PS confirmed on Friday that the Nine board had been made aware of the relationship.
"The separation, we told the kids a year ago, that was a difficult period, and then we had the business challenges of COVID … which was a lonely time, for a lot of people," Marks admitted, adding that he continued to work from Nine's offices.
But in the past "couple of months" that loneliness had started to lift for Marks as his relationship with Baker became a romantic one, although exactly when that shift happened is not clear, Marks insisting it was still "early days".
"Coming out of COVID the business started to improve, people were coming back into the office. I guess I just started to think about what might be the next stage for me personally on many fronts," Marks said, adamant that he and Baker had not breached any company policies.

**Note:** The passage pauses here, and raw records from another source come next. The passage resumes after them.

(** Leaves whose key and value do not make 48 bytes are never confused with
    internal nodes. *)
Lemma leaf_inputs_apart kv kv' :
  map_Forall (fun k v => length (string_bytes k) + length (string_bytes v) <> 48)%nat kv ->
  map_Forall (fun k v => length (string_bytes k) + length (string_bytes v) <> 48)%nat kv' ->
  (forall n, mt_root (NewMerkleTree kv) = Some n -> Forall (fun i => length i = 64)%nat (inner_inputs n)) ->
  (forall n, mt_root (NewMerkleTree kv') = Some n -> Forall (fun i => length i = 64)%nat (inner_inputs n)) ->
  Forall (fun i => i ∉ tree_inner_inputs kv ++ tree_inner_inputs kv') (leaf_inputs kv ++ leaf_inputs kv').
Proof.
  intros Hkv Hkv' Hn Hn'.
  assert (Forall (fun i => length i = 64)%nat (tree_inner_inputs kv ++ tree_inner_inputs kv')) as H64.
  { unfold tree_inner_inputs. apply Forall_app. destruct (mt_root (NewMerkleTree kv)), (mt_root (NewMerkleTree kv')); auto. }
  rewrite Forall_forall in H64. apply Forall_forall. intros i Hi Hin. apply H64 in Hin.
  apply elem_of_app in Hi as [Hi|Hi]; apply list_elem_of_fmap in Hi as ([k v] & -> & Hi%elem_of_map_to_list);
    [apply Hkv in Hi|apply Hkv' in Hi]; unfold leafInput in Hin; rewrite !length_app, !be_encode_length in Hin; simpl in *; lia.
Qed.

Lemma inner_inputs_length kv n ks : summary kv n ks -> Forall (fun i => length i = 64)%nat (inner_inputs n).
Proof.
  assert (forall n ks, summary kv n ks -> length (hash n) = 32%nat) as Hh by (intros ? ? [|]; apply sha256_length).
  induction 1 as [|l r ks ks' Hl IHl Hr IHr]; [constructor|]. simpl. constructor; [|by apply Forall_app].
  by rewrite length_app, (Hh _ _ Hl), (Hh _ _ Hr).
Qed.
Lemma shard_step_ok s s' : shard_step s s' -> shard_ok s -> shard_ok s'.
Proof.
  assert (forall s i f, (forall n, (id (f n), pendingReady (f n), committed (f n)) = (id n, pendingReady n, committed n)) ->
    shard_ok s -> shard_ok (with_node s i f)) as Hw.
  { intros s0 i f Hf Hok. apply (books_ok s0); [done|done|]. intros j. simpl. rewrite lookup_alter. case_decide; [subst|done].
    destruct (nodes s0 !! j); simpl; [by rewrite Hf|done]. }
  destruct 1 as [s s' fuel order b fe E|s|s i data|s i|s msg|s|s i|s]; intros Hok.
  - by eapply process_loop_ok.
  - unfold tick_nodes. destruct (nodes_nil s); [done|]. apply (books_ok s); [done|done|]. intros j. simpl.
    rewrite lookup_fmap. destruct (nodes s !! j) as [n|]; simpl; [by destruct (stopped n)|done].
  - by apply Hw.
  - by apply Hw.
  - unfold step_into. destruct (sh_node s (To msg)) as [dst|]; [|done]. destruct (stopped dst); [done|]. by apply Hw.
  - by apply (books_ok s).
  - by apply Hw.
  - by apply (books_ok s).
Qed.

Lemma fresh_shard_ok s : fresh_shard s -> shard_ok s.
Proof. intros [Hl Hf] i n Hn. destruct (Hf i n Hn) as (? & ? & ?). rewrite Hl. split; [done|..]; simpl; [|done]. rewrite H1. constructor. Qed.
End multiraft.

"Everyone wants to be happy," an emotional Marks said. "People think you should be superhuman in these roles, but you are still just a person."
Brush with fame
Slowly but surely, Sydney's social scene is coming back to life, albeit within the confines of the COVID-19 era.
On Wednesday film producer Margaret Fink, former NSW Legislative Council president Dr Meredith Burgmann, Dinosaur Designs creator Louise Olsen, social stalwart Skye Leckie and her freshly graduated interior designer son Harry, along with Sam and stockbroker Les Owen, who have recovered from the dreaded virus, descended on the Art Gallery of NSW for the launch of Sydney gallerist Tim Olsen's book Son of the Brush.
Guests behaved, taking to their seats before being granted bubbles while individual plates of canapes were a happy alternative to the old days of hungry socialites chasing waiters.
On Thursday night at the wealthy Kahlbetzer family compound – the expansive Windemere waterfront at Vaucluse – Donna Kahlbetzer, wife of polo and agricultural tycoon Johnny, launched her Donna Forbes range of glow-in-the-dark illuminated handbags, inspired by her many years in Monte Carlo with her first husband, motorcycle champion Wayne Gardner.
Once temperature checks and contact details had been sorted, and a trip through the sanitiser dip, the intimate gathering, surrounded by one of Sydney's most extraordinary art collections, got underway.